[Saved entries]
+ + +

(* ===== verification/RuleEval.v ===== *)
(** * Evaluating one rule: pkg/engine/v1/rtengine/engine.go

    [RuleTypeEngine.Eval] and the ingest cache of internal/engine/ingestcache/.
    The ingester, the evaluator and the schema validation of a rule type are
    interfaces of the code; the world [X] they act on is theirs.  The cache is
    shared by the rule type engines of one entity evaluation. *)

From Stdlib Require Import Ascii.
From S2P Require Import Prelude GoErrors GoMonad GoStrings EngineErrors EntityEvent ProfileModels.
Local Open Scope string_scope.

(** [interfaces.Ingester]: the configuration is nil, or a message with what
    [protojson.Marshal] gives for it. *)
Record Ingester (X : Type) := {
  ing_GetType : string;
  ing_GetConfig : option (string + gerr);
  ing_Ingest : option ProtoMessage → option any → prog X (option Ingested);
}.
Arguments ing_GetType {X} _.
Arguments ing_GetConfig {X} _.
Arguments ing_Ingest {X} _ _ _.

(** The validator fills the defaults of the map it is given in place. *)
Record RuleTypeEngine (X : Type) := {
  rte_ValidateRuleDef : any → any * error;
  rte_ValidateParams : any → any * error;
  rte_ingester : Ingester X;
  rte_evaluator : option any → option ProtoMessage → option Ingested →
                  prog X (option EvaluationResult * error);
}.
Arguments rte_ValidateRuleDef {X} _ _.
Arguments rte_ValidateParams {X} _ _.
Arguments rte_ingester {X} _.
Arguments rte_evaluator {X} _ _ _ _.

(** [sha512], and the marshalling of an entity and of the parameters. *)
Class CacheKeys := {
  sha512_sum : string → string;
  marshal_entity : option ProtoMessage → string + gerr;
  marshal_params : any → string + gerr;
}.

+ + +

Exercise goal: Find the line with "From Stdlib Require Import Ascii." in the entries above. Retype it and each line after it, exactly, through the line with "ing_GetType : string;", and stop there.

Solution to this task:
From Stdlib Require Import Ascii.
From S2P Require Import Prelude GoErrors GoMonad GoStrings EngineErrors EntityEvent ProfileModels.
Local Open Scope string_scope.

(** [interfaces.Ingester]: the configuration is nil, or a message with what
    [protojson.Marshal] gives for it. *)
Record Ingester (X : Type) := {
  ing_GetType : string;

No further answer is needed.